Realizada em outubro de 2021, com financiamento da National Geographic Society e apoio do Museu Emílio Goeldi, a expedição colaborativa liderada pela equipe do Projeto Mantis na Floresta Nacional de Caxiuanã, no Delta do Amazonas, no Pará, teve duração de um mês.
Entre seus principais objetivos estava não apenas buscar novas espécies de louva-a-deus e estudar o comportamento desses insetos — principal foco do projeto —, mas também revelar a deslumbrante vida noturna da Floresta Amazônica e utilizar metodologias de forma inovadora para documentar novos aspectos da biodiversidade.
“As noites são mais frescas e calmas. Caminhando devagar, vamos aos poucos revelando a floresta à nossa volta com as lanternas. A sinfonia de anfíbios e insetos é incrível. Há mistério e eletricidade no ar. Nunca se sabe o que nos espera ao longo da trilha”, diz Lvcas Fiat, diretor criativo do Mantis.
“Costumamos dizer que deixar de visitar os ecossistemas à noite é como fechar os olhos a 50% das belezas do nosso planeta. Poucos sabem, mas é à noite que a floresta tropical é mais viva, com abundância de seres, de insetos a grandes mamíferos. Cores, formas, sons espetaculares que raramente se vê de dia”.

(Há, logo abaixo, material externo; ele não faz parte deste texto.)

(** * smart-ai-broker: the trading engine, embedded and verified

    A shallow embedding of the backend's trading engine
    ([app/services/trading.py], [app/services/indicators.py],
    [app/services/predictions.py], [scheduler/auto_trader.py],
    [scheduler/price_simulator.py], [scheduler/config.py]) together with
    the properties its specification states about it, and of the callers
    of the engine in [app/api/endpoints/trading.py] and
    [scheduler/main.py].

    Numbers.  Python [int] is [Z].  Python [float] is [pyfloat]: the exact
    rational value of the number, together with the three IEEE special
    values the code can meet ([inf], [-inf], [nan]).  Rounding error and
    overflow of binary64 are therefore abstracted, and there is a single
    zero; what division by zero, [nan] comparisons, [min], [max], [round]
    and [int] do is kept.  The properties below avoid resting on that
    abstraction where the program would differ: amounts are compared
    operation by operation, never regrouped, and prices are bounded where
    overflow would matter.  Where binary64 itself decides (a sum that is regrouped,
    a quotient that rounds up, a price that overflows), the lines of the
    source are given a second time on the kernel's binary64 floats, in
    [F64].  Two more limits: the conversion of an [int] to a float is
    total here, where Python raises [OverflowError] from 2^1024 on; and
    strings are byte strings, so that [upper] is Python's [str.upper] on
    ASCII text only.

    Store.  The SQLAlchemy session is a record of tables, each a list of
    rows in insertion order.  A service function is a state transformer
    that may raise: it returns the session as the call leaves it together
    with either a value or the exception.

    Outside world.  What the advisory service answers, what the [random]
    module draws and what the clock shows are arguments of the functions
    that consume them. *)

From Stdlib Require Import ZArith QArith Qround Lqa Lia List String Ascii Bool.
From Stdlib Require Import DecimalString Setoid Morphisms.
From Stdlib Require Floats.
Import ListNotations.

Ciência, arte e tecnologia em prol da conservação
A lente das câmeras do Projeto Mantis não está voltada para os grandes animais da Amazônia, aqueles com os quais em geral o grande público está mais familiarizado. O foco aqui são os de menor porte, que, justamente por esta razão, muitas vezes passam despercebidos pelo olhar e pelas políticas de conservação.
Um close-up de altíssima qualidade pode revelar, por exemplo, a disposição de características do animal — como fileiras de espinhos, algo essencial na documentação científica e que pode acelerar e tornar mais fácil o processo de descrição de novas espécies, que em geral pode levar anos e requer ainda análises em laboratórios.
É o caso da técnica da fotografia de luz ultravioleta, usada durante a exploração noturna na Floresta Nacional de Caxiuanã, que evidencia tanto novas cores como detalhes muito mais minuciosos do animais.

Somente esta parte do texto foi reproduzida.